Между тем всадник на взмыленной лошади влетел в распахнутые ворота и буквально свалился на руки подбежавших гридней.
– Пресветлый государь! – едва отдышавшись, опираясь на руки воинов, начал еле стоящий на ногах посланец. – Мой господин архонт Григорий Гаврас, по всемилостивейшему повелению божественного василевса ромеев Иоанна Комнина, сообщает родственнику своему, могущественному кесарю русов: в столицу твою движется высокое посольство нашего императора. И дважды еще не успеет взойти солнце, как оно будет здесь.
– Час от часу не легче, – оглядываясь на ждущих сигнала гридней, на запряженные возы, пробормотал Владимир Мономах. Но, обернувшись к гонцу, милостиво кивнул: – Что ж, примем с радостью и почетом. А его, – он кивнул челядинцам на выбившегося из сил вестника, – накормить, напоить да спать уложить. Ишь, – вздохнул он, когда место перед крыльцом опустело, – принесла нелегкая.
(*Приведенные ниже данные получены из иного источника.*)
(* ===== verification/ApiPosts.v ===== *)
(** * The posts API over the posts of the node (ephemera-node api/content.rs
    with services/post.rs)

    The [posts.*] calls of the API, answered by [Posting]: what [PostService]
    returns as JSON, and the composition from a request to the row of the
    post and back.  The other services are behind a [Backend] of their own. *)
From S2P Require Import Prelude Types Crypto Unicode Epoch Post Tables Ingest Abuse Moderation Store Paging Posting Feeds Rpc Config Api ApiRouter.

(** What else one call of the post service needs: the clocks and the random
    bytes, the processed media, whether the node has a network, and the
    texts of the errors. *)
Class PostContext (S : Type) := {
  node_of : S → Posting.Node;
  with_node : Posting.Node → S → S;
  env_of : S → Posting.Env;
  delete_clocks : S → N * N;
  process : S → Api.MediaFile → Posting.MediaFile;
  post_error : Posting.PostFailure → str
}.
Class PostContextLaws S `{PostContext S, Backend S} : Prop := {
  node_with n s : node_of (with_node n s) = n;
  node_own s : with_node (node_of s) s = s;
  node_emit e s : node_of (emit e s) = node_of s;
  (** A row of [topic_posts] is not a post. *)
  node_topic t h s : node_of (call (TopicPost t h) s).1 = node_of s
}.

Section posts.
Context `{Primitives, Hex, Canonical, PostJson, CharClass, Ingest.Json} {S : Type} `{PostContext S}.

(* ------------------------------------------------------------------ *)
(** ** [PostService], as JSON *)

Definition created_json (c : Posting.Created) : Value :=
  object [("content_hash", VString (Posting.created_hash c)); ("blob_hash", VString (Posting.created_blob c));
          ("created_at", number (Posting.created_at c)); ("expires_at", number (Posting.created_expires_at c));
          ("media_count", number (Posting.created_media_count c))].
Definition view_json (v : Posting.PostView) : Value :=
  object [("content_hash", VString (v_hash v)); ("author", VString (v_author v)); ("body_preview", opt (v_body_preview v));
          ("created_at", number (v_created_at v)); ("expires_at", number (v_expires_at v)); ("media_count", number (v_media_count v))].
Definition line_json (l : Posting.PostLine) : Value :=
  object ([("content_hash", VString (l_hash l)); ("body_preview", opt (l_body_preview l)); ("created_at", number (l_created_at l))] ++
    match l_expires_at l with Some x => [("expires_at", number x)] | None => [] end).
Definition lines_json (ls : list Posting.PostLine) : Value :=
  object [("posts", VArray (line_json <$> ls)); ("has_more", VBool false)].
Definition deleted_json (hash_hex : str) : Value := object [("deleted", VBool true); ("content_hash", VString hash_hex)].

(** A method of the post service; a failure becomes its text. *)
Definition on_node {A} (json : A → Value) (m : SE Posting.Node Posting.PostFailure A) : S → S * result str Value := λ s,
  let '(n, r) := m (node_of s) in (with_node n s, map_err post_error (result_map json r)).

(** [PostService] for the [posts.*] calls, the [rest] for the others. *)
Definition with_posts (rest : Backend S) : Backend S := {|
  call c s :=
    match c with
    | PostCreate body media ttl parent =>
        on_node created_json (create (env_of s) body (process s <$> media) ttl parent) s
    | PostGet hash => on_node view_json (λ n, (n, Posting.get hash n)) s
    | PostDelete hash =>
        let '(t, t') := delete_clocks s in
        on_node (λ _, deleted_json hash) (delete_and_propagate t t' (bool_decide (is_Some (net_view s))) hash) s
    | PostListByAuthor author limit => on_node lines_json (λ n, (n, list_by_author author limit n)) s
    | PostReplies parent limit => on_node lines_json (λ n, (n, replies parent limit n)) s
    | _ => Api.call c s
    end;
  query := Api.query; emit := Api.emit; net_view := Api.net_view; handle_of := Api.handle_of; search_handles := Api.search_handles;
  signing_pubkey := Api.signing_pubkey; profile_row := Api.profile_row; has_session := Api.has_session;
  has_keystore := Api.has_keystore; uptime_secs := Api.uptime_secs; dht_limits := Api.dht_limits; handle_task := Api.handle_task;
  lowercase := Api.lowercase; hex_error := Api.hex_error
|}.

(** A request to the node whose posts are [Posting]. *)
Definition rpc (rest : Backend S) (m : string) (p i : Value) (s : S) : S * JsonRpcResponse :=
  dispatch (@build_router_with_network _ _ (with_posts rest) None) (MkRequest (lit "2.0") (lit m) p i) s.
Definition hash_param (hash : str) : Value := object [("content_hash", VString hash)].
Definition not_found (i : Value) : JsonRpcResponse := error i CONTENT_NOT_FOUND (lit "post not found").

(* ------------------------------------------------------------------ *)
(** ** From a request to the service *)

Lemma rpc_handler rest m h p i s : (m, h) ∈ @services_methods _ _ (with_posts rest) →
  rpc rest m p i s = match h p s with (s', Ok v) => (s', success i v) | (s', Err e) => (s', MkResponse (lit "2.0") None (Some e) i) end.
Proof. exact (@dispatch_service _ _ (with_posts rest) _ _ _ _ _ _). Qed.

Lemma in_posts (rest : Backend S) m h : (m, h) ∈ @register_posts _ _ (with_posts rest) → (m, h) ∈ @services_methods _ _ (with_posts rest).
Proof. intros Hm. unfold services_methods. rewrite !elem_of_app. tauto. Qed.
Lemma hash_param_str hash : get_str "content_hash" (hash_param hash) = Some hash.
Proof. reflexivity. Qed.

Context {rest : Backend S} {Hlaws : PostContextLaws S}.

Lemma rpc_get hash i s :
  rpc rest "posts.get" (hash_param hash) i s =
    (s, match Posting.get hash (node_of s) with Ok v => success i (view_json v) | Err _ => not_found i end).
Proof.
  rewrite (rpc_handler _ _ (@posts_get _ (with_posts rest))) by (apply in_posts; right; by left).
  unfold posts_get, str_arg, extract_str. rewrite hash_param_str. unfold se_bind, se_lift, se_map_err. cbn. unfold on_node.
  rewrite node_own. by destruct (Posting.get hash (node_of s)).
Qed.

Lemma announced v s : node_of (@announce_post _ S (with_posts rest) v s).1 = node_of s ∧
  is_ok (@announce_post _ S (with_posts rest) v s).2 = true.
Proof. unfold announce_post. case_match; [|done]. split; [exact (@node_emit S _ rest Hlaws _ _)|done]. Qed.

Lemma on_node_ok {A} (json : A → Value) m s s' v : se_map_err internal_error (on_node json m) s = (s', Ok v) →
  ∃ n' a, m (node_of s) = (n', Ok a) ∧ s' = with_node n' s ∧ v = json a.
Proof.
  intros Hm%se_map_err_ok. unfold on_node in Hm. destruct (m (node_of s)) as [n' [a|e]]; [|done].
  injection Hm as <- <-. by exists n', a.
Qed.

(** A post that is created is one [create] of the service, whose result
    comes back with the audience. *)
Lemma rpc_create_inv p i s v : r_result (rpc rest "posts.create" p i s).2 = Some v →
  ∃ body n' c, get_str "body" p = Some body ∧
    create (env_of s) body (process s <$> extract_media_files p) (get_u64 "ttl_seconds" p) (get_str "parent" p) (node_of s) = (n', Ok c) ∧
    node_of (rpc rest "posts.create" p i s).1 = n' ∧
    v = insert_field "audience" (VString (default (lit "public") (get_str "audience" p))) (created_json c).
Proof.
  rewrite (rpc_handler _ _ (@posts_create _ _ (with_posts rest))) by (apply in_posts; by left). intros Hr.
  assert (Hm : ∃ s', @posts_create _ _ (with_posts rest) p s = (s', Ok v)).
  { destruct (posts_create p s) as [s' [w|e]]; [|done]. injection Hr as ->. by exists s'. }
  destruct Hm as [s' Hm]. rewrite Hm. cbn [fst]. clear Hr. revert Hm. unfold posts_create.
  intros (s1 & body & [-> Hb]%se_lift_ok & Hm)%se_bind_ok. unfold extract_str in Hb. destruct (get_str "body" p) as [b|]; [|done].
  injection Hb as ->. apply se_bind_ok in Hm as (s1 & w & Hc%on_node_ok & Hm). destruct Hc as (n' & c & Hc & -> & ->).
  exists body, n', c. split; [done|]. split; [exact Hc|].
  apply se_bind_ok in Hm as (s2 & [] & Ha & Hm). apply se_bind_ok in Hm as (s3 & [] & Ht & Hm). injection Hm as <- <-. split; [|done].
  pose proof (announced (created_json c) (with_node n' s)) as [Hn _]. rewrite Ha, node_with in Hn. cbn [fst] in Hn.
  rewrite <- Hn. revert Ht. destruct (Rpc.strip_prefix _ _) as [topic|]; [|by intros [= <-]].
  intros [= <-]. exact (@node_topic S _ rest Hlaws _ _ _).
Qed.

Lemma deleted_unread t t' network hash n : ∃ e, Posting.get hash (delete_and_propagate t t' network hash n).1 = Err e.
Proof.
  assert (Hd : ∃ e, Posting.get hash (delete_post t hash n).1 = Err e).
  { unfold delete_post, Posting.get. destruct (parse_hash _ hash) as [c|e] eqn:Ep; cbn; rewrite ?Ep; [|by exists e].
    exists Posting.PostNotFound. cbn. rewrite lookup_alter_eq. by destruct (posts _ !! _). }
  destruct Hd as [e He]. exists e. rewrite <- He. unfold delete_and_propagate, se_bind.
  destruct (delete_post t hash n) as [n1 [[]|]]; [|done]. destruct network; [|done]. unfold signing_keypair, se_bind, se_lift, se_get, ok_or.
  destruct (signing_seed n1); [|done]. cbn. by destruct (object_to_vec _).
Qed.

Lemma rpc_delete hash j k s : let s' := (rpc rest "posts.delete" (hash_param hash) j s).1 in
  rpc rest "posts.get" (hash_param hash) k s' = (s', not_found k).
Proof.
  cbv zeta. rewrite rpc_get. f_equal.
  rewrite (rpc_handler _ _ (@posts_delete _ (with_posts rest))) by (apply in_posts; right; right; by left).
  assert (Hs : ∃ t t', node_of (@posts_delete _ (with_posts rest) (hash_param hash) s).1 =
    (delete_and_propagate t t' (bool_decide (is_Some (@net_view S rest s))) hash (node_of s)).1).
  { unfold posts_delete, str_arg, extract_str. rewrite hash_param_str. unfold se_bind, se_lift, svc. cbn [ok_or].
    destruct (delete_clocks s) as [t t'] eqn:Et. exists t, t'. unfold Prelude.se_map_err, call, with_posts. cbn beta iota. rewrite Et. unfold on_node.
    destruct (delete_and_propagate _ _ _ _ _) as [n' r]. cbn. apply node_with. }
  destruct Hs as (t & t' & Hs). destruct (deleted_unread t t' (bool_decide (is_Some (@net_view S rest s))) hash (node_of s)) as [e He].
  rewrite <- Hs in He. destruct (posts_delete _ _) as [s1 [w|e1]]; cbn [fst] in *; by rewrite He.
Qed.

Context `{!PrimitiveLaws, !HexLaws, !HashBytes, !PostJsonLaws}.

(** C13. a post made through the API.  When [posts.create] answers with a
    result, its hash was unknown before and [posts.get] reads it back at
    once: the active identity is the author, the preview the first 280
    characters of the text, and it expires its lifetime after it was stored;
    once [posts.delete] was asked for it, it is not found.  But the post
    stays here: nothing has been handed to the network. *)
Theorem rpc_post_roundtrip (p i : Value) (s : S) (v : Value)
    (Hok : Content.blobs_ok (content (disk (node_of s)))) (Hnonce : length (blob_nonce (env_of s)) = NONCE_LEN)
    (Hnow : (stored_at (env_of s) < 2 ^ 62)%N) (Hmedia : get_array "media" p = None)
    (Hr : r_result (rpc rest "posts.create" p i s).2 = Some v) :
  let s' := (rpc rest "posts.create" p i s).1 in
  let now := Z.of_N (stored_at (env_of s)) in
  let secs := default 86400%N (get_u64 "ttl_seconds" p) in
  ∃ seed body hash, signing_seed (node_of s) = Some seed ∧ get_str "body" p = Some body ∧ get_str "content_hash" v = Some hash ∧
    (∀ j, rpc rest "posts.get" (hash_param hash) j s = (s, not_found j)) ∧
    (∀ j, rpc rest "posts.get" (hash_param hash) j s' = (s', success j (object
       [("content_hash", VString hash); ("author", VString (hex_encode (public_key seed))); ("body_preview", VString (take 280 body));
        ("created_at", number now); ("expires_at", number (now + Z.of_N secs)); ("media_count", number 0)]))) ∧
    (∀ j k, let s'' := (rpc rest "posts.delete" (hash_param hash) j s').1 in
       rpc rest "posts.get" (hash_param hash) k s'' = (s'', not_found k)) ∧
    published (node_of s') = published (node_of s).
Proof.
  destruct (rpc_create_inv _ _ _ _ Hr) as (body & n' & c & Hb & Hc & Hn & ->).
  assert (Hf : process s <$> extract_media_files p = []) by (unfold extract_media_files; by rewrite Hmedia). rewrite Hf in Hc. clear Hf.
  pose proof (create_inv _ _ _ _ _ _ _ Hc) as (seed0 & t & ph & q & n1 & _ & _ & _ & _ & _ & _ & Hp & Hs).
  apply store_created_inv in Hs as (_ & _ & _ & _ & _ & _ & _ & _ & _ & _ & Hpub). rewrite Hp in Hpub.
  destruct (created_post_read _ _ _ _ _ _ _ Hok Hnonce Hnow Hc) as (seed & Hseed & _ & Hbefore & Hafter & Hat & Hexp & _).
  intros s' now secs. exists seed, body, (Posting.created_hash c). split; [done|]. split; [done|]. split; [reflexivity|].
  split; [intros j; by rewrite rpc_get, Hbefore|]. split.
  - intros j. rewrite rpc_get. unfold s'. rewrite Hn, Hafter. unfold view_json. cbn [v_hash v_author v_body_preview v_created_at v_expires_at v_media_count].
    unfold now, secs. by rewrite Hat, Hexp.
  - split; [intros j k; apply rpc_delete|]. unfold s'. by rewrite Hn, Hpub.
Qed.
End posts.

(** A post whose audience is a topic is filed under the topic's name, while
    the feed of a topic is read under the hash of its name. *)
Lemma topic_audience_misses `{Primitives, Hex} (name : str) (content_hash : bytes) (at_ : Z) (cursor : option FeedCursor) (limit : nat) (d : SocialDb) :
  topic_id_from_name name ≠ name →
  get_topic_feed (topic_id_from_name name) cursor limit (post_to_topic name content_hash at_ d).1 =
  get_topic_feed (topic_id_from_name name) cursor limit d.
Proof.
  intros Hne. unfold get_topic_feed, topic_rows, post_to_topic, se_modify. cbn [fst]. f_equal. f_equal.
  change (join_post (with_topic_posts _ d)) with (join_post d). f_equal. unfold select_where. f_equal. cbn [topic_posts with_topic_posts].
  apply map_eq. intros k. apply option_eq. intros x. rewrite !lookup_rows_where, lookup_insert_or_ignore.
  destruct (decide ((name, content_hash) = k)) as [<-|]; [|done]. cbn [fst]. rewrite bool_decide_false by congruence. naive_solver.
Qed.

Section witnesses.
Import Toy HexToy JsonToy AsciiClass PostToy.
#[local] Existing Instance Post.demo_canonical.

(** A node whose other services answer nothing. *)
#[local] Instance aw_rest : Backend Posting.Node := {
  call _ s := (s, Ok VNull); query _ s := (s, Ok None); emit _ s := s; net_view _ := None; handle_of _ _ := None;
  search_handles _ _ := []; signing_pubkey s := public_key <$> signing_seed s; profile_row _ _ := None; has_session _ := false;
  has_keystore _ := true; uptime_secs _ := 0%N; dht_limits _ := (0, 0, 0)%N; handle_task _ := None; lowercase s := s; hex_error _ := []
}.
#[local] Instance aw_context : PostContext Posting.Node := {
  node_of s := s; with_node n _ := n; env_of _ := pw_env; delete_clocks _ := (1000, 1000)%N;
  process _ f := Posting.MkMedia (m_filename f) (Err "no codec") [] 0; post_error _ := lit "failed"
}.
#[local] Instance aw_laws : PostContextLaws Posting.Node.
Proof. by split. Defined.

Definition aw_params : Value := object [("body", VString pw_body); ("audience", vstr "public")].
Definition aw_response : JsonRpcResponse := (rpc aw_rest "posts.create" aw_params (vnum 1) pw_alice).2.
Definition aw_result : Value := default VNull (r_result aw_response).

Lemma rpc_post_roundtrip_witness :
  ∃ hash, let s' := (rpc aw_rest "posts.create" aw_params (vnum 1) pw_alice).1 in
    get_str "content_hash" aw_result = Some hash ∧
    rpc aw_rest "posts.get" (hash_param hash) (vnum 2) pw_alice = (pw_alice, not_found (vnum 2)) ∧
    published s' = [].
Proof.
  assert (Hn : node_of pw_alice = pw_node (Some pw_seed)) by reflexivity.
  assert (Hok : Content.blobs_ok (content (disk (node_of pw_alice)))) by (rewrite Hn; apply pw_blobs). clear Hn.
  destruct (rpc_post_roundtrip aw_params (vnum 1) pw_alice aw_result Hok eq_refl eq_refl eq_refl)
    as (seed & body & hash & _ & _ & Hh & Hb & _ & _ & Hp).
  - unfold aw_result, aw_response. destruct (r_result _) eqn:E; [done|]. exfalso. revert E. vm_compute. discriminate.
  - exists hash. split; [exact Hh|]. split; [apply Hb|exact Hp].
Defined.
End witnesses.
Стефан Блуаский быстро захлопнул веки, точно ворота крепости перед носом у наступающего противника. Два янтарно-желтых глаза с обсидианово-черными зрачками глядели, казалось, прямо на него, прожигая насквозь одежду и кольчугу. Для верности принц закрыл лицо руками и заорал во всю мочь:
– Рулевым отвернуться! Кто посмеет уйти – убью!
Но, казалось, никто на корабле не слышал этого крика. Каждый сейчас видел ужасающие глаза, прожигающие взглядом живую плоть, и зубчатую спину длиною ярдов в двадцать, волнами перекатывающуюся в соленой пене.
– Кракемар! – Вопль ужаса летел со всех сторон, множился, сотрясая корабль до ощутимой дрожи.
– Стоять! Всем стоять! – орал Стефан Блуаский, но его никто не слышал. – Лучники на форкастль!
Хладнокровие издавна считалось одной из добродетелей настоящего лучника, но в этот миг ни на корабле, ни где-либо в Британии не нашлось бы аршера[48]
, способного выполнить эту команду. Люди бегали по палубе, прыгали за борт, норовили укрыться в трюме, но везде, куда бы они ни пытались забиться, их настигал безжалостный холодный взгляд Кракемара.Продолжая закрывать ладонью глаза, Стефан Блуаский потянул меч из ножен, грозя самолично зарубить всякого, кто посмеет ослушаться его приказа.
И тут корабль тряхнуло, будто кто-то огромный и невидимый схватил за шиворот расшалившегося малыша, намереваясь задать сорванцу заслуженную взбучку. Неф, до того гончим псом скакавший с волны на волну, вдруг замер на месте, заметно кренясь на левый борт, и сразу же то, что не было закреплено, полетело кубарем, покатилось от носа к корме, сметая все на своем пути. Принц Стефан попытался было удержаться за планшир фальшборта, но промахнулся, хватая пустоту, взмахнув руками, отлетел и со всей мочи ударился затылком о мачту. Ночь расцвела мириадами звезд и тут же погасла.